About this task:
Can you return the records below exactly as they stand, but only from the first line through the one with "From S2P Require Import Prelude"?

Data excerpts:

(* ===== verification/IpFragments.v ===== *)
(** * Fragmentation: what [ip_send_fragments] puts on the wire

    A reference function [plan] cuts the data; the loop of the code sends
    exactly the packets of the plan, and the plan satisfies what reassembly asks
    for. *)

From S2P Require Import Prelude Bytes EtherFcs Checksum IpHeader RBTree RBIndex Rib.
From S2P Require Import Udp IpDefer Ether Arp Fragment World Output.

#[local] Open Scope Z_scope.

(** ** The plan *)
Definition MAX_CHUNK : nat := 1472.

(** The fragments of the data from the offset [off] on, [n] bytes. *)
Fixpoint plan (fuel : nat) (off n : nat) : list fragment :=
  match fuel with
  | O => []
  | S fuel =>
      let size := (n `min` MAX_CHUNK)%nat in
      Frag (off / 8)%nat size :: if bool_decide (size = n) then [] else plan fuel (off + size) (n - size)
  end.

Lemma next_fragment_size_plain n :
  0 <= n → next_fragment_size n 20 ETHER_DATA_LEN = Z.min n 1472.
Proof.
  intros Hn. unfold next_fragment_size. change (ip_off_round _) with 1472. case_tests; lia.
Qed.

(** A bit above a number is added by a bitwise or. *)
Lemma lor_high n b : 0 <= n → 0 <= b < 2 ^ n → Z.lor (2 ^ n) b = 2 ^ n + b.
Proof.
  intros Hn Hb. assert (Hland : Z.land (2 ^ n) b = 0).
  { apply Z.bits_inj'. intros k Hk. rewrite Z.land_spec, Z.testbit_0_l.
    destruct (decide (k = n)) as [->|Hne]; [|by rewrite Z.pow2_bits_false by lia].
    rewrite (Z.testbit_odd b), Z.shiftr_div_pow2, Z.div_small by lia. by rewrite andb_false_r. }
  rewrite Z.add_nocarry_lxor by done. symmetry. by apply Z.lxor_lor.
Qed.

(** A packet on the wire that carries the fragment [f] of [data]. *)
Definition carries (h : ip_hdr) (data : list Z) (f : fragment) (pkt : list Z) : Prop :=
  ∃ c, 0 <= c < 65536 ∧
    pkt = ip_hdr_store (set_csum c (hdr_hton (frag_ip h data f))) ++ chunk data f ∧
    ip_checksum (take 20 pkt) = 0.

(** ** The world after some frames *)
Definition sent (frames : list (list Z)) (w : world) : world :=
  World (errno w) (ether_if w) (tx w ++ frames) (w_rib w) (w_arp w) (w_defer w) (ip_global_id w)
    (w_udp w) (w_tcp w) (w_frag w).

Lemma sent_nil w : sent [] w = w.
Proof. unfold sent. rewrite app_nil_r. by destruct w. Qed.

Lemma sent_sent a b w : sent b (sent a w) = sent (a ++ b) w.
Proof. unfold sent. simpl. by rewrite <-app_assoc. Qed.

Lemma M_bind_done {A B} (m : M A) (f : A → M B) w a w' :
  m w = Done (a, w') → (m ≫= f) w = f a w'.
Proof. intros H. unfold mbind, M_bind. by rewrite H. Qed.

Lemma lift_bind {A B} (o : outcome A) (f : A → M B) w a :
  o = Done a → (lift o ≫= f) w = f a w.
Proof. intros ->. done. Qed.

Section kernel.
Context `{ReliableKernel}.

Lemma ether_send_ok w mac dst proto buf :
  ether_if w = [mac] → Z.of_nat (length buf) <= 1500 →
  ether_send 0 dst proto buf w =
    Done (Z.of_nat (length (ether_frame mac dst proto buf)), sent [ether_frame mac dst proto buf] w).
Proof.
  intros Hif Hl. unfold ether_send. rewrite frame_too_big_iff by lia.
  rewrite bool_decide_false by lia.
  rewrite (M_bind_done _ _ w (Some mac) w).
  2:{ unfold ether_handle2eth. rewrite bool_decide_false by (unfold ETHER_MAX_IF; lia).
      rewrite (lift_bind _ _ w tt) by by apply require_decide_true.
      rewrite (M_bind_done _ _ w [mac] w) by (unfold gets; by rewrite Hif). done. }
  unfold mbind, M_bind, gets, log_tx, modify. simpl. rewrite sendto_all.
  by rewrite bool_decide_false by lia.
Qed.

(** ** The loop *)
Context (h : ip_hdr) (data mac dst_mac : list Z).

(** What the plan asks of the header and of the data. *)
Definition sendable : Prop :=
  ip_hdr_ok h ∧ ip_hdr_hlen h = 20 ∧ bytes data ∧ 0 < Z.of_nat (length data) <= 65515.

(** The headers of the loop differ in length and offset only. *)
Definition same_packet (ip : ip_hdr) : Prop := blank_len ip = blank_len h.

Lemma fragment_hdr_frag ip (off size : nat) :
  sendable → same_packet ip → (off mod 8 = 0)%nat → (off + size <= length data)%nat →
  fragment_hdr ip size (Z.of_nat (length data) - off - size) off =
  frag_ip h data (Frag (off / 8)%nat size).
Proof.
  intros (Hok & Hhl & _ & Hlen) Hsame Hmod Hle. unfold same_packet, blank_len in Hsame.
  injection Hsame as Hv Ht Hi Httl Hp Hc Hs Hd. unfold fragment_hdr, frag_ip. cbn [f_block f_size].
  assert (Hih : ip_hdr_hlen ip = 20) by (unfold ip_hdr_hlen in *; by rewrite Hv).
  rewrite Hv, Ht, Hi, Httl, Hp, Hc, Hs, Hd, Hih, Hhl.
  assert (Hoff : Z.of_nat off = 8 * Z.of_nat (off / 8)).
  { rewrite Nat2Z.inj_div. apply (f_equal Z.of_nat) in Hmod. rewrite Nat2Z.inj_mod in Hmod. dlia. }
  f_equal.
  - unfold u16. apply Z.mod_small. lia.
  - rewrite Z.shiftr_div_pow2 by lia. change (2 ^ 3) with 8.
    assert (Hdiv : Z.of_nat off / 8 = Z.of_nat (off / 8)) by dlia. rewrite Hdiv. unfold more. cbn [f_block f_size].
    rewrite <-Hoff. unfold u16, IP_FLAGS_MF.
    destruct (decide (Z.of_nat (length data) - off - size = 0)) as [E|E].
    + rewrite bool_decide_true by done. rewrite (bool_decide_false (off + size < length data)) by lia.
      rewrite Z.lor_0_l. rewrite Z.mod_small by lia. lia.
    + rewrite bool_decide_false by done. rewrite (bool_decide_true (off + size < length data)) by lia.
      assert (Hb : 0 <= Z.of_nat (off / 8) < 2 ^ 13) by lia.
      change 0x2000 with (2 ^ 13). rewrite lor_high by done. change (2 ^ 13) with 0x2000 in *.
      rewrite Z.mod_small by lia. lia.
Qed.

Definition total_length (frames : list (list Z)) : Z :=
  foldr (fun f n => Z.of_nat (length f) + n) 0 frames.

(** The packets of the fragments as frames. *)
Definition frames_of (pkts : list (list Z)) : list (list Z) :=
  ether_frame mac dst_mac ETHER_PROTO_IPV4 <$> pkts.

(** What the data part of the packet buffer still holds. *)
Definition buffer_from (off : nat) (payload : list Z) : Prop :=
  bytes payload ∧ length payload = (20 + length data)%nat ∧
  drop (20 + off) payload = drop off data.

Lemma drop_after k (a b : list Z) : (length a <= k)%nat → drop k (a ++ b) = drop (k - length a) b.
Proof. intros Hk. rewrite drop_app. by rewrite (drop_ge a k) by lia. Qed.

(** One round: the packet of the fragment, and the buffer for the next one. *)
Lemma fragment_round ip payload (off size : nat) :
  sendable → same_packet ip → (off mod 8 = 0)%nat → (off + size <= length data)%nat →
  buffer_from off payload →
  let f := Frag (off / 8)%nat size in
  ∃ c payload' pkt, carries h data f pkt ∧
    ip_hton (frag_ip h data f) payload =
      Done (ip_hdr_store (set_csum c (hdr_hton (frag_ip h data f))) ++ drop 20 payload) ∧
    mem_read (20 + off) size
      (ip_hdr_store (set_csum c (hdr_hton (frag_ip h data f))) ++ drop 20 payload) =
      Done (chunk data f) ∧
    mem_write 20 (chunk data f)
      (ip_hdr_store (set_csum c (hdr_hton (frag_ip h data f))) ++ drop 20 payload) = Done payload' ∧
    mem_read 0 (20 + size) payload' = Done pkt ∧
    buffer_from (off + size) payload'.
Proof.
  intros (Hok & Hhl & Hdata & Hlen) Hsame Hmod Hle (Hb & Hl & Hdrop) f.
  assert (Hfh : ip_hdr_hlen (frag_ip h data f) = 20) by done.
  destruct (ip_hton_plain (frag_ip h data f) payload Hb Hfh ltac:(lia)) as (c & Hc & Hton & Hz).
  set (hd := ip_hdr_store (set_csum c (hdr_hton (frag_ip h data f)))) in *.
  assert (Hhd : length hd = 20%nat) by done.
  assert (Hoff : Z.to_nat (8 * f_block f) = off).
  { unfold f. cbn [f_block]. apply (f_equal Z.of_nat) in Hmod. rewrite Nat2Z.inj_mod in Hmod.
    rewrite Nat2Z.inj_div. dlia. }
  assert (Hch : chunk data f = take size (drop off data)) by (unfold chunk; by rewrite Hoff).
  assert (Hcl : length (chunk data f) = size) by (rewrite Hch, length_take, length_drop; lia).
  assert (Hpay : drop off (drop 20 payload) = drop off data) by by rewrite drop_drop.
  exists c, (hd ++ chunk data f ++ drop (20 + size) payload), (hd ++ chunk data f). fold hd. split_and!.
  - exists c. split; [done|]. split; [done|]. by rewrite take_app_exact.
  - done.
  - rewrite mem_read_ok by (rewrite length_app, length_drop; lia). f_equal.
    rewrite drop_after by lia. rewrite Hhd. replace (20 + off - 20)%nat with off by lia.
    by rewrite Hpay, Hch.
  - rewrite mem_write_ok by (rewrite length_app, length_drop; lia). f_equal.
    rewrite take_app_exact by done. do 2 f_equal. rewrite drop_after by lia. rewrite drop_drop.
    f_equal. lia.
  - rewrite mem_read_ok by (rewrite !length_app, length_drop; lia). f_equal. rewrite drop_0.
    rewrite app_assoc. apply take_app_exact. rewrite length_app. lia.
  - split_and!.
    + apply Forall_app_2; [apply ip_hdr_store_bytes|]. rewrite Hch.
      apply Forall_app_2; [by apply Forall_take, Forall_drop|by apply Forall_drop].
    + rewrite !length_app, length_drop. lia.
    + rewrite app_assoc, drop_after by (rewrite length_app; lia). rewrite length_app, drop_drop.
      replace (20 + size + (20 + (off + size) - (length hd + length (chunk data f))))%nat
        with (20 + (off + size))%nat by lia.
      rewrite <-(drop_drop data size off), <-Hdrop, drop_drop. done.
Qed.

Lemma send_loop fuel (off : nat) ip payload retval w :
  sendable → same_packet ip → (off mod 8 = 0)%nat → (off < length data)%nat →
  buffer_from off payload → (length data - off < fuel)%nat → ether_if w = [mac] →
  ∃ pkts, Forall2 (carries h data) (plan fuel off (length data - off)) pkts ∧
    send_fragments_loop fuel 0 dst_mac ip payload (Z.of_nat (length data) - off) off retval w =
      Done (retval + total_length (frames_of pkts), sent (frames_of pkts) w).
Proof.
  intros Hs. revert off ip payload retval w. induction fuel as [|fuel IH];
    intros off ip payload retval w Hsame Hmod Hoff Hbuf Hfuel Hif; [lia|].
  set (n := (length data - off)%nat). set (size := (n `min` MAX_CHUNK)%nat).
  pose proof Hs as (Hok & Hhl & Hdata & Hlen).
  assert (Hih : ip_hdr_hlen ip = 20).
  { unfold same_packet, blank_len in Hsame. injection Hsame as Hv _ _ _ _ _ _ _.
    unfold ip_hdr_hlen in *. by rewrite Hv. }
  assert (Hsize : Z.min (Z.of_nat (length data) - off) 1472 = size)
    by (unfold size, n, MAX_CHUNK; lia).
  destruct (fragment_round ip payload off size Hs Hsame Hmod ltac:(unfold size, n; lia) Hbuf)
    as (c & payload' & pkt & Hcar & Hton & Hrd & Hwr & Hfr & Hbuf').
  cbn [send_fragments_loop plan]. fold n size. rewrite Hih.
  rewrite next_fragment_size_plain, Hsize by lia.
  assert (Hu : u64 (Z.of_nat (length data) - off - size) = Z.of_nat (length data) - off - size).
  { unfold u64. apply Z.mod_small. unfold size, n. lia. }
  rewrite Hu, fragment_hdr_frag by (done || unfold size, n; lia).
  set (f := Frag (off / 8)%nat size) in *.
  rewrite (lift_bind _ _ w _ Hton). change (Z.to_nat 20) with 20%nat. rewrite !Nat2Z.id.
  rewrite (lift_bind _ _ w _ Hrd), (lift_bind _ _ w _ Hwr).
  assert (Hil : Z.to_nat (ip_len (frag_ip h data f)) = (20 + size)%nat).
  { cbn [ip_len frag_ip]. rewrite Hhl. unfold f. cbn [f_size]. lia. }
  rewrite Hil, (lift_bind _ _ w _ Hfr).
  assert (Hpl : Z.of_nat (length pkt) <= 1500).
  { apply mem_read_done in Hfr as [_ ->]. rewrite length_take. unfold size, MAX_CHUNK. lia. }
  rewrite (M_bind_done _ _ w _ _ (ether_send_ok w mac dst_mac ETHER_PROTO_IPV4 pkt Hif Hpl)).
  cbv beta zeta. rewrite (bool_decide_false (Z.of_nat (length _) < 0)) by lia.
  destruct (decide (size = n)) as [Heq|Hne].
  - rewrite (bool_decide_false (_ > 0)) by (unfold n in Heq; lia).
    rewrite (bool_decide_true (size = n)) by done.
    exists [pkt]. split; [constructor; [exact Hcar|constructor]|]. unfold frames_of, total_length, mret, M_ret. simpl.
    do 2 f_equal. lia.
  - assert (Hsz : size = MAX_CHUNK) by (unfold size in *; lia).
    rewrite (bool_decide_true (_ > 0)) by (unfold size, n in *; lia).
    rewrite (bool_decide_false (size = n)) by done.
    destruct (IH (off + size)%nat (frag_ip h data f) payload' (retval + Z.of_nat (length
      (ether_frame mac dst_mac ETHER_PROTO_IPV4 pkt))) (sent [ether_frame mac dst_mac ETHER_PROTO_IPV4 pkt] w))
      as (pkts & Hall & Hrun); [done| |unfold size, n in *; lia|done|unfold size, n in *; lia|done|].
    { rewrite Hsz. apply Nat.Div0.mod_divides. apply Nat.Div0.mod_divides in Hmod as [q ->].
      exists (q + 184)%nat. unfold MAX_CHUNK. lia. }
    exists (pkt :: pkts). replace (n - size)%nat with (length data - (off + size))%nat by (unfold n; lia).
    split; [by constructor|].
    rewrite Nat2Z.inj_add in Hrun.
    replace (Z.of_nat (length data) - off - size) with (Z.of_nat (length data) - (Z.of_nat off + size)) by lia.
    rewrite Hrun, sent_sent. unfold frames_of. rewrite fmap_cons. simpl total_length.
    do 2 f_equal. lia.
Qed.
End kernel.

(** ** The plan is what reassembly asks for *)
Section plan.
Context (h : ip_hdr) (data : list Z).
Context (Hhl : ip_hdr_hlen h = 20).
Context (Hlen : 1472 < Z.of_nat (length data) <= 65515).

Definition plan_at (off : nat) : Prop := (off mod 8 = 0)%nat ∧ (off < length data)%nat.

Lemma plan_head_ok off (size := ((length data - off) `min` MAX_CHUNK)%nat) :
  plan_at off → frag_ok h data (Frag (off / 8)%nat size) ∧
  8 * Z.of_nat (off / 8) = off ∧
  more data (Frag (off / 8)%nat size) = negb (bool_decide (size = (length data - off)%nat)).
Proof.
  intros [Hmod Hoff]. assert (H8 : 8 * Z.of_nat (off / 8) = off).
  { apply (f_equal Z.of_nat) in Hmod. rewrite Nat2Z.inj_mod in Hmod. rewrite Nat2Z.inj_div. dlia. }
  assert (Hmore : more data (Frag (off / 8)%nat size) =
    negb (bool_decide (size = (length data - off)%nat))).
  { unfold more. cbn [f_block f_size]. rewrite H8. subst size. unfold MAX_CHUNK in *.
    case_tests; simpl; lia || done. }
  split; [|done]. unfold frag_ok. rewrite Hmore. cbn [f_block f_size]. rewrite H8, Hhl.
  subst size. unfold MAX_CHUNK in *. split_and!; try lia.
  - case_bool_decide as E; [done|]. intros _.
    rewrite Nat.min_r by lia. done.
  - intros E. rewrite bool_decide_false; [done|]. assert (Z.of_nat off = 0) by lia. lia.
Qed.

Output of the exercise:
(* ===== verification/IpFragments.v ===== *)
(** * Fragmentation: what [ip_send_fragments] puts on the wire

    A reference function [plan] cuts the data; the loop of the code sends
    exactly the packets of the plan, and the plan satisfies what reassembly asks
    for. *)

From S2P Require Import Prelude Bytes EtherFcs Checksum IpHeader RBTree RBIndex Rib.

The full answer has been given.